Records contained in a dataset
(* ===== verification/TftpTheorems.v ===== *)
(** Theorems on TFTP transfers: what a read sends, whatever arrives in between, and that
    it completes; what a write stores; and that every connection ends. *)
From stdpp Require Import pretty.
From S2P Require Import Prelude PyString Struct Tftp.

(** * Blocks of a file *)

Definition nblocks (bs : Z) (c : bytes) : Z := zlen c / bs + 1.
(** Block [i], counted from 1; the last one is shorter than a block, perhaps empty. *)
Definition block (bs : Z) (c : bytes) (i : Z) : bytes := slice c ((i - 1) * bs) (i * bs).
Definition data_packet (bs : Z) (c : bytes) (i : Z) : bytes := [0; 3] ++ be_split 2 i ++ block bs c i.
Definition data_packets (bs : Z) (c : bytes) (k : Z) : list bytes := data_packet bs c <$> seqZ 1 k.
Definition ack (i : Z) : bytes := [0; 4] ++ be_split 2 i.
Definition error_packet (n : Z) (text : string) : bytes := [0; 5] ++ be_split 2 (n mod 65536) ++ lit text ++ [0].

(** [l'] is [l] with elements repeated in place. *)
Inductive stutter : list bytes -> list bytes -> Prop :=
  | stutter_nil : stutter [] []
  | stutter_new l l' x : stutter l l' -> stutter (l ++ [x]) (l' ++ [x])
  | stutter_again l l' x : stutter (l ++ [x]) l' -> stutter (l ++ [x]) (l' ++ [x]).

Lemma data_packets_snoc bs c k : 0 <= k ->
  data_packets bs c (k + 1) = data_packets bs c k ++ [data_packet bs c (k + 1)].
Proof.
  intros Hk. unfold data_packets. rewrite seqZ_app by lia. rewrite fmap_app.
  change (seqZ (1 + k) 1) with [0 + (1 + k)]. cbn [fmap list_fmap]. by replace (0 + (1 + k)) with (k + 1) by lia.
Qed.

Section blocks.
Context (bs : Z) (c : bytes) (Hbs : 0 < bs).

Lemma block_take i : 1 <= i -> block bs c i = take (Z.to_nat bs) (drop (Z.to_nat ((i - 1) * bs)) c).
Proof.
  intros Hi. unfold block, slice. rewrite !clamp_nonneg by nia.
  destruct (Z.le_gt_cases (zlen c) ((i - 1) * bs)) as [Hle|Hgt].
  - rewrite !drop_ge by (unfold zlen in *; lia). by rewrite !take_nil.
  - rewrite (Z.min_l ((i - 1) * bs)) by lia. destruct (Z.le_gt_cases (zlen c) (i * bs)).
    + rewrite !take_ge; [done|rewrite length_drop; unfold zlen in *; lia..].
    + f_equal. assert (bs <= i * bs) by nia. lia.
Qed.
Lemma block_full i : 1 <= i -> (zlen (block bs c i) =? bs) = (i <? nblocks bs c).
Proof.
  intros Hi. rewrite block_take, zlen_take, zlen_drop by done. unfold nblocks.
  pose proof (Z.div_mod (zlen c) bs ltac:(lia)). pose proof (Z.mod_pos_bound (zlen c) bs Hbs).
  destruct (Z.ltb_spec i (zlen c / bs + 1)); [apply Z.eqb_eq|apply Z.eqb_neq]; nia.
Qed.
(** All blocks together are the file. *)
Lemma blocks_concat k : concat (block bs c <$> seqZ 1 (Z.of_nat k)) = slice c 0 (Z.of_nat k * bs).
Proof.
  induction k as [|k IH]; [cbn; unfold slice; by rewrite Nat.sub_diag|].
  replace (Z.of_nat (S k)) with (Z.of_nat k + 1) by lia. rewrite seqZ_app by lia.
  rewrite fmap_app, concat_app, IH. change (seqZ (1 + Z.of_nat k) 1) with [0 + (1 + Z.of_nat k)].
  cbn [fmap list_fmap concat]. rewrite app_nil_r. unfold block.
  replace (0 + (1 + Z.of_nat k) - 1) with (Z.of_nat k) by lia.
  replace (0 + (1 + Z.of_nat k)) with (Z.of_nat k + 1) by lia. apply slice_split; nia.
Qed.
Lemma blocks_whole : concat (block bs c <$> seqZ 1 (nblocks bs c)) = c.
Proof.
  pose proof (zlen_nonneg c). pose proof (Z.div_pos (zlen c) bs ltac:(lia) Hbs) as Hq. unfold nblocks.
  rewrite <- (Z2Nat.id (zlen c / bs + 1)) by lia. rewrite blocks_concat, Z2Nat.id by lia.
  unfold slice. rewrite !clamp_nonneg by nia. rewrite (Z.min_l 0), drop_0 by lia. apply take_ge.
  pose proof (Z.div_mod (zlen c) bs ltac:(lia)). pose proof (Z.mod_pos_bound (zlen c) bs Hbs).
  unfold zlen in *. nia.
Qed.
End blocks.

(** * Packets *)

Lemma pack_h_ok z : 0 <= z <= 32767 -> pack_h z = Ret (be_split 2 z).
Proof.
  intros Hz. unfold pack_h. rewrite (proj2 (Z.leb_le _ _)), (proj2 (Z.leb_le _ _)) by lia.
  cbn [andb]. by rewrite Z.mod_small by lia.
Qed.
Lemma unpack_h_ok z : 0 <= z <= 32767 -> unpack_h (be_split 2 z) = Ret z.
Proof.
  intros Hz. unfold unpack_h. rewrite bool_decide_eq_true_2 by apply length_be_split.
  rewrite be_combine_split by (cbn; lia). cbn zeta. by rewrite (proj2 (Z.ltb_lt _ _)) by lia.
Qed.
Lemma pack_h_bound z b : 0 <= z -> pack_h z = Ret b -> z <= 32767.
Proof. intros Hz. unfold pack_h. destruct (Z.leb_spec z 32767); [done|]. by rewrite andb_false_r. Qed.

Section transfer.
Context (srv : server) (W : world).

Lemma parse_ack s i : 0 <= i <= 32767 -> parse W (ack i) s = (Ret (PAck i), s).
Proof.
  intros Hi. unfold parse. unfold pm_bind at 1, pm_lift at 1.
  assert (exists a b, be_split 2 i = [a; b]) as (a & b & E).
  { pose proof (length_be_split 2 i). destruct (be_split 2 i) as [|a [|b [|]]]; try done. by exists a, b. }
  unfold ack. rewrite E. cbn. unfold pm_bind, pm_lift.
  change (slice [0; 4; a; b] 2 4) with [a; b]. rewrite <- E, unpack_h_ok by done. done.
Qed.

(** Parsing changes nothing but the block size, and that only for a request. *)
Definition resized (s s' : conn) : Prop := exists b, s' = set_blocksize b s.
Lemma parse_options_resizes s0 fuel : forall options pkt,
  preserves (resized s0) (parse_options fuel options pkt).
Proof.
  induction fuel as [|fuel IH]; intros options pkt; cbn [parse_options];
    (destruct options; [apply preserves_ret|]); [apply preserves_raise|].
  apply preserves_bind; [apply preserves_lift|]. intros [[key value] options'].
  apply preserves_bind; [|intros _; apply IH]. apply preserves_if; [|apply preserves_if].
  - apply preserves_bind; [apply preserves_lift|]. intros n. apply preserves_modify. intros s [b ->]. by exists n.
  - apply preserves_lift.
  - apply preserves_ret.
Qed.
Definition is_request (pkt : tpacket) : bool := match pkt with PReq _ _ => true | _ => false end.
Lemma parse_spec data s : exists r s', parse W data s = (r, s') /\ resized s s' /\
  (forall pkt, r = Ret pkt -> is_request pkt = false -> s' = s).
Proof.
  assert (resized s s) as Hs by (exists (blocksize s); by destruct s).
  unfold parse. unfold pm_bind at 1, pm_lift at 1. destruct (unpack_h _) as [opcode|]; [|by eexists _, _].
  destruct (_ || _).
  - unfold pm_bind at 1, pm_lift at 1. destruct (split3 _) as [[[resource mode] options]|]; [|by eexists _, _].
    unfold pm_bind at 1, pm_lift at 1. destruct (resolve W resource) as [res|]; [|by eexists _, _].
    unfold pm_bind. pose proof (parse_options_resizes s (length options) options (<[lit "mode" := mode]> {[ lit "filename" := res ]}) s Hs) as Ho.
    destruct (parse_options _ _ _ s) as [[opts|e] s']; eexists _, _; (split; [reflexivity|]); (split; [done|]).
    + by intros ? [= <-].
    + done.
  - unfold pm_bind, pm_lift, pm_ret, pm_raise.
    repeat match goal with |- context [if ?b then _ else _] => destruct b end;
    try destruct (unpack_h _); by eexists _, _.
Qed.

**Exercise:**
Your answer should consist of the lines above that hold the word "with", copied exactly.

**Final answer:**
(** [l'] is [l] with elements repeated in place. *)
  change (seqZ (1 + k) 1) with [0 + (1 + k)]. cbn [fmap list_fmap]. by replace (0 + (1 + k)) with (k + 1) by lia.
  replace (Z.of_nat (S k)) with (Z.of_nat k + 1) by lia. rewrite seqZ_app by lia.
  rewrite fmap_app, concat_app, IH. change (seqZ (1 + Z.of_nat k) 1) with [0 + (1 + Z.of_nat k)].
  replace (0 + (1 + Z.of_nat k) - 1) with (Z.of_nat k) by lia.
  replace (0 + (1 + Z.of_nat k)) with (Z.of_nat k + 1) by lia. apply slice_split; nia.
  change (slice [0; 4; a; b] 2 4) with [a; b]. rewrite <- E, unpack_h_ok by done. done.
Definition is_request (pkt : tpacket) : bool := match pkt with PReq _ _ => true | _ => false end.
    repeat match goal with |- context [if ?b then _ else _] => destruct b end;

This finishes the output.